But starting in 2002, studies offered evidence that morning-after pills do not block implantation. Indeed, some organizations, when confronted with the New York Times‘s findings, changed their information to reflect these:
After The Times asked about this issue, A.D.A.M., the firm that writes medical entries for the National Institutes of Health Web site, deleted passages suggesting emergency contraceptives could disrupt implantation. The New York Times, which uses A.D.A.M.’s content on its health Web page, updated its site. At the Mayo Clinic, Dr. Roger W. Harms, the Web site’s medical editor in chief, said “we are chomping at the bit” to revise the entryif the Food and Drug Administration changes labels or other agencies make official pronouncements.
Despite more and more scientific studies in the past decade, abortion opponents have continued to resist changing the labels. For instance, Dr. Harrison told the New York Times that while the Plan B studies were “led by ‘a good researcher,’ … … she would prefer a study with more women and more documentation of when in their cycles they took Plan B.”
High Political Stakes Over How the Morning-After Pill Works
As the New York Times underscores, the stakes about the information on the morning-after pill’s label — on whether or not the “implantation idea” is specifically noted — are high. Controversies about contraceptions and about emergency contraception have become a factor in the debate about President Obama’s health care law and, indeed, about the presidential race.
A number of religious groups and abortion opponents are fighting the law on the grounds that it would require insurers to cover contraceptives for employees of Roman Catholic schools and other institutions which are officially opposed to birth control. Supporters of “personhood” initiatives who define fertilized eggs as people say that their proposals will ban the emergency contraceptives if they do prevent implantation.

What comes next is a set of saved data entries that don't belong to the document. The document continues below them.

(* ===== verification/HostPaths.v ===== *)
(** * Files by their paths

    What [src/activation.rs] and [src/isolated_execution.rs] do with [std::fs]: metadata,
    files opened by path and read to their end or to a limit, as programs of the calls of
    [Descriptors]. A program takes a path as its components. *)

From S2P Require Import Prelude Effects Text Paths HostFiles WorkBudget Descriptors.

Local Open Scope N_scope.

(** ** Metadata *)

(** [metadata.len()]: the [i64] of the system as a [u64]. *)
Definition file_len (m : StatSnapshot) : N := Z.to_N (st_size m mod 18446744073709551616)%Z.

Definition is_directory (m : StatSnapshot) : bool := file_type m =? S_IFDIR.
Definition is_regular (m : StatSnapshot) : bool := file_type m =? S_IFREG.
Definition is_link (m : StatSnapshot) : bool := file_type m =? S_IFLNK.

(** [metadata.mode() & 0o022 != 0]. *)
Definition shared_write (m : StatSnapshot) : bool := negb (N.land (st_mode m) 18 =? 0).

Definition lstat (p : list Component) : fsprog StatSnapshot := os (perform (Lstat p)).
Definition open_path (p : list Component) (how : path_access) : fsprog fd := os (perform (OpenPath p how)).
Definition read_link (p : list Component) : fsprog path := os (perform (ReadLink p)).
Definition remove_file (p : list Component) : fsprog unit := os (perform (RemoveFile p)).

(** [match fs::symlink_metadata(path) { Err(error) if error.kind() == NotFound => .. }]. *)
Definition lstat_existing (p : list Component) : fsprog (option StatSnapshot) :=
  let* r := (perform (Lstat p) : prog fs_answer (result N StatSnapshot)) in
  Ret (match r with
       | Ok m => Ok (Some m)
       | Err errno => if errno =? ENOENT then Ok None else Err (Os errno)
       end).

(** An absolute path whose only components are the root and names. *)
Definition absolute_normal (p : list Component) : bool :=
  bool_decide (head p = Some RootDir) && all (fun c => match c with RootDir | Normal _ => true | _ => false end) p.

(** The name of a file in a directory: [directory.join(name)]. *)
Definition child (directory : list Component) (name : bytes) : list Component := directory ++ [Normal name].

(** [path.join(more)], as components. *)
Definition join_path (base : path) (more : str) : list Component := components (path_join base (as_bytes more)).

(** ** Reading *)

Definition read_chunk (f : fd) (limit : N) : fsprog bytes :=
  let*? answer := os (perform (ReadFd f limit)) in Ret (Ok (take_N limit answer)).

(** [file.read_exact(&mut buffer)] for a short buffer; every read makes [remaining] smaller. *)
Fixpoint read_exactly (fuel : nat) (f : fd) (remaining : N) (data : bytes) : fsprog bytes :=
  if remaining =? 0 then Ret (Ok data)
  else
    match fuel with
    | O => fail Exhausted
    | S fuel =>
        let*? chunk := read_chunk f remaining in
        if is_empty chunk then bail (lit "failed to fill whole buffer")
        else read_exactly fuel f (remaining - len chunk) (data ++ chunk)
    end.

(** The first rounds of a loop, at most [n] of them: a round goes on with a new state or
    leaves the loop. *)
Fixpoint rounds {S A} (n : positive) (body : S -> fsprog (S + A)) (s : S) : fsprog (S + A) :=
  let again (r : S + A) (p : S -> fsprog (S + A)) : fsprog (S + A) := match r with inl s => p s | inr a => Ret (Ok (inr a)) end in
  match n with
  | xH => body s
  | xO n => let*? r := rounds n body s in again r (rounds n body)
  | xI n => let*? r := body s in again r (fun s => let*? r := rounds n body s in again r (rounds n body))
  end.

Definition loop {S A} (n : positive) (body : S -> fsprog (S + A)) (s : S) : fsprog A :=
  let*? r := rounds n body s in
  match r with
  | inl _ => fail Exhausted
  | inr a => Ret (Ok a)
  end.

(** What the loops that read a file up to a limit say. *)
Record ReadPolicy : Type := mkReadPolicy {
  rd_operation : str;
  rd_buffer : N;
  rd_max : N;
  rd_overflowed : str;
  rd_oversized : str
}.

(** A round: the deadline, a read, the count, the limit. The state is what was read. *)
Definition read_round (pol : ReadPolicy) (deadline : option WorkBudget) (f : fd) (data : bytes) : fsprog (bytes + bytes) :=
  let*? _ := check_deadline deadline (rd_operation pol) in
  let*? chunk := read_chunk f (rd_buffer pol) in
  if is_empty chunk then Ret (Ok (inr data))
  else
    let total := len data + len chunk in
    let*? _ := bail_if (u64_max <? total) (rd_overflowed pol) in
    let*? _ := bail_if (rd_max pol <? total) (rd_oversized pol) in
    Ret (Ok (inl (data ++ chunk))).

(** Every round adds a byte, so [rd_max + 1] rounds are enough. *)
Definition read_to_limit (pol : ReadPolicy) (deadline : option WorkBudget) (f : fd) (data : bytes) : fsprog bytes :=
  loop (N.succ_pos (rd_max pol)) (read_round pol deadline f) data.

The FDA and government agencies need to act quickly and efficiently to revise the labels of the morning-after pill to reflect the latest scientific evidence about the drugs not preventing implantation. Abortion foes are already criticizing scientists and government agencies for letting ideology seep into their decisions. The FDA and scientists need to take control of the conversation and make it clear to the public that emergency contraceptives delay ovulation and do not prevent implantation, not only for the sake of women’s health, but for the sake of science and scientific accuracy.